Low-density parity-check (LDPC) codes form a Shannon limit approaching class of linear block codes. With iterative decoding based on their Tanner graphs, they can achieve outstanding performance. Since their rediscovery in late 1990's, the design,
construction, and decoding of LDPC codes as well as their generalization have become one of the focal research points. This thesis takes a few more steps in these directions. The first significant contribution of this thesis is the introduction of a new class of codes
called Generalized Irregular Low-Density (GILD) parity-check codes, which are adapted from the previously known class of Generalized Low-Density (GLD) codes. GILD codes are generalization of irregular LDPC codes, and are shown to outperform GLD codes. In addition, GILD codes have a significant advantage over GLD codes in terms of encoding and decoding complexity. They are also able to match and even beat LDPC codes for small block lengths. The second significant contribution of this thesis is the proposition of several decoding algorithms. Two new decoding algolithms for LDPC codes are introduced.
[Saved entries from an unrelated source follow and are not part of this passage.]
(* ===== verification/ExhaustiveSearch.v ===== *)
(** * The exhaustive core-division search ([scratchpad/exhaustive_search.py])

    [ExhaustiveSearchSolver] wraps a placement solver: it walks the product of
    every buffer's candidate divisions depth first, scores each leaf by placing
    the per-core footprints with a fresh inner solver, and commits the choice that
    leaves the fewest bytes in HBM.  The inner solver is a class parameter in the
    code; here it is a parameter of the section, of which only the contract
    [LayoutSolver] is used, so that the theorems hold for the greedy, first-fit
    and best-fit solvers alike.

    [chosen], [best_total] and [best_chosen] are variables shared by the nested
    functions; they are the fields of [sstate].  [math.inf] is [None]. *)

From S2P Require Import Prelude PlanSolver GreedySolver.

Record sstate := mkS {
  chosen : gmap string nat;
  best_total : option Z;
  best_chosen : gmap string nat
}.

Definition set_chosen (n : string) (i : nat) (s : sstate) : sstate :=
  mkS (<[n := i]> (chosen s)) (best_total s) (best_chosen s).

(** [chosen[name]] *)
Definition chosen_of (c : gmap string nat) (n : string) : res nat :=
  match c !! n with Some i => Ok i | None => Raise KeyError end.

(** [hbm < best_total] *)
Definition lt_inf (v : Z) (best : option Z) : bool :=
  match best with Some b => v <? b | None => true end.

(** The entries [children_by_parent] receives, in order. *)
Definition child_entries (bufs : list LifetimeBoundBuffer)
    : list (string * (LifetimeBoundBuffer * list (nat * nat))) :=
  mjoin ((fun child => (fun p => (p, (child, default [] (cd_parent_matches child !! p))))
                         <$> parents child) <$> bufs).

(** [children_by_parent]: the entries whose parent is in the solve, grouped. *)
Definition children_by_parent (bufs : list LifetimeBoundBuffer)
    : gmap string (list (LifetimeBoundBuffer * list (nat * nat))) :=
  foldl (fun m e =>
    if bool_decide (is_Some (buf_by_name bufs !! e.1))
    then <[e.1 := default [] (m !! e.1) ++ [e.2]]> m else m) ∅ (child_entries bufs).

(** The loop over the children in [_residency_reason]. *)
Fixpoint first_mismatch (c : gmap string nat) (ci : nat)
    (children : list (LifetimeBoundBuffer * list (nat * nat))) : res (option string) :=
  match children with
  | [] => Ok None
  | (child, pairs) :: rest =>
      child_division ← chosen_of c (buf_name child);
      if existsb (fun pq => Nat.eqb pq.1 ci && Nat.eqb pq.2 child_division) pairs
      then first_mismatch c ci rest
      else Ok (Some "core div mismatch"%string)
  end.

Definition _residency_reason (bufs : list LifetimeBoundBuffer) (c : gmap string nat)
    (b : LifetimeBoundBuffer) (ci : nat) : res (option string) :=
  match residency_reason b with
  | Some r => Ok (Some r)
  | None => first_mismatch c ci (default [] (children_by_parent bufs !! buf_name b))
  end.

(** The loop over the declared parents in [_valid_inplace_parents]. *)
Fixpoint keep_parents (bufs : list LifetimeBoundBuffer) (c : gmap string nat)
    (b_per_core : Z) (ps : list string) : res (list string) :=
  match ps with
  | [] => Ok []
  | p_name :: rest =>
      match buf_by_name bufs !! p_name with
      | None => valid ← keep_parents bufs c b_per_core rest; Ok (p_name :: valid)
      | Some p =>
          pi ← chosen_of c p_name;
          p_per_core ← per_core_size p pi;
          valid ← keep_parents bufs c b_per_core rest;
          Ok (if b_per_core <=? p_per_core then p_name :: valid else valid)
      end
  end.

Definition _valid_inplace_parents (bufs : list LifetimeBoundBuffer) (c : gmap string nat)
    (b : LifetimeBoundBuffer) (ci : nat) : res (list string) :=
  b_per_core ← per_core_size b ci;
  keep_parents bufs c b_per_core (in_place_parents b).

(** One element of [_make_temp_bufs]; constructing it runs [__post_init__]. *)
Definition make_temp_buf (bufs : list LifetimeBoundBuffer) (c : gmap string nat)
    (b : LifetimeBoundBuffer) : res LifetimeBoundBuffer :=
  ci ← chosen_of c (buf_name b);
  size ← per_core_size b ci;
  ps ← _valid_inplace_parents bufs c b ci;
  reason ← _residency_reason bufs c b ci;
  let t := mkBuffer (buf_name b) size (uses b) (first_use_is_read b) None ps reason None
             (lifetime_start_override b) (lifetime_end_override b) [] None [] [] ∅ None in
  post_init t;;
  Ok t.

Definition _make_temp_bufs (bufs : list LifetimeBoundBuffer) (c : gmap string nat)
    : res (list LifetimeBoundBuffer) :=
  py_map (make_temp_buf bufs c) bufs.

Section search.
Context (inner : Z -> Z -> list LifetimeBoundBuffer -> res (list LifetimeBoundBuffer)).
Context (lim : Z).

(** [self._inner_factory(temp, self.limit)]: the inner solver's own default
    alignment, one stick, is used. *)
Definition run_inner (bufs : list LifetimeBoundBuffer) (c : gmap string nat)
    : res (list LifetimeBoundBuffer) :=
  temp ← _make_temp_bufs bufs c;
  inner lim 128 temp.

(** [{a.name for a in allocation if a.address is not None}] *)
Definition pinned_names (allocation : list LifetimeBoundBuffer) : list string :=
  buf_name <$> filter (fun a => is_Some (address a)) allocation.

Definition score_leaf (bufs : list LifetimeBoundBuffer) (c : gmap string nat) : res Z :=
  allocation ← run_inner bufs c;
  Ok (zsum (buf_size <$> filter (fun b => buf_name b ∉ pinned_names allocation) bufs)).

(** [recurse(var_idx)], on the variables that are left. *)
Fixpoint recurse (bufs : list LifetimeBoundBuffer) (vars : list LifetimeBoundBuffer)
    (s : sstate) : res sstate :=
  match vars with
  | [] =>
      hbm ← score_leaf bufs (chosen s);
      Ok (if lt_inf hbm (best_total s) then mkS (chosen s) (Some hbm) (chosen s) else s)
  | b :: vars' =>
      prev ← chosen_of (chosen s) (buf_name b);
      s' ← for_each (fun opt_idx st => recurse bufs vars' (set_chosen (buf_name b) opt_idx st))
             (seq 0 (length (core_divisions b))) s;
      Ok (set_chosen (buf_name b) prev s')
  end.

(** [{b.name: 0 for b in buffers_list}] *)
Definition all_zero (bufs : list LifetimeBoundBuffer) : gmap string nat :=
  foldl (fun m b => <[buf_name b := 0%nat]> m) ∅ bufs.

Definition variable_buffers (bufs : list LifetimeBoundBuffer) : list LifetimeBoundBuffer :=
  filter (fun b => (1 < length (core_divisions b))%nat) bufs.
In principle and complexity these algorithms can be grouped with bit flipping algorithms. Two soft-input soft-output (SISO) decoding algorithms for linear block codes are also proposed. The first algorithm is based on Maximum a Posteriori Probability (MAP) decoding of low-weight subtrellis centered around a generated candidate codeword. The second algorithm modifies and utilizes the improved Kaneko's decoding algorithm for soft-input hard-output decoding. These hard outputs are converted to soft-decisions using
reliability calculations. Simulation results indicate that the proposed algorithms provide a significant improvement in error performance over Chase-based algorithm and achieve practically optimal performance with a significant reduction in decoding complexity.
An analytical expression for the union bound on the bit error probability of linear codes on the Gilbert-Elliott (GE) channel model is also derived. This analytical result is shown to be accurate in establishing the decoder performance in the range where
obtaining sufficient data from simulation is impractical. / Thesis (Ph.D.)-University of KwaZulu-Natal, Durban, 2004.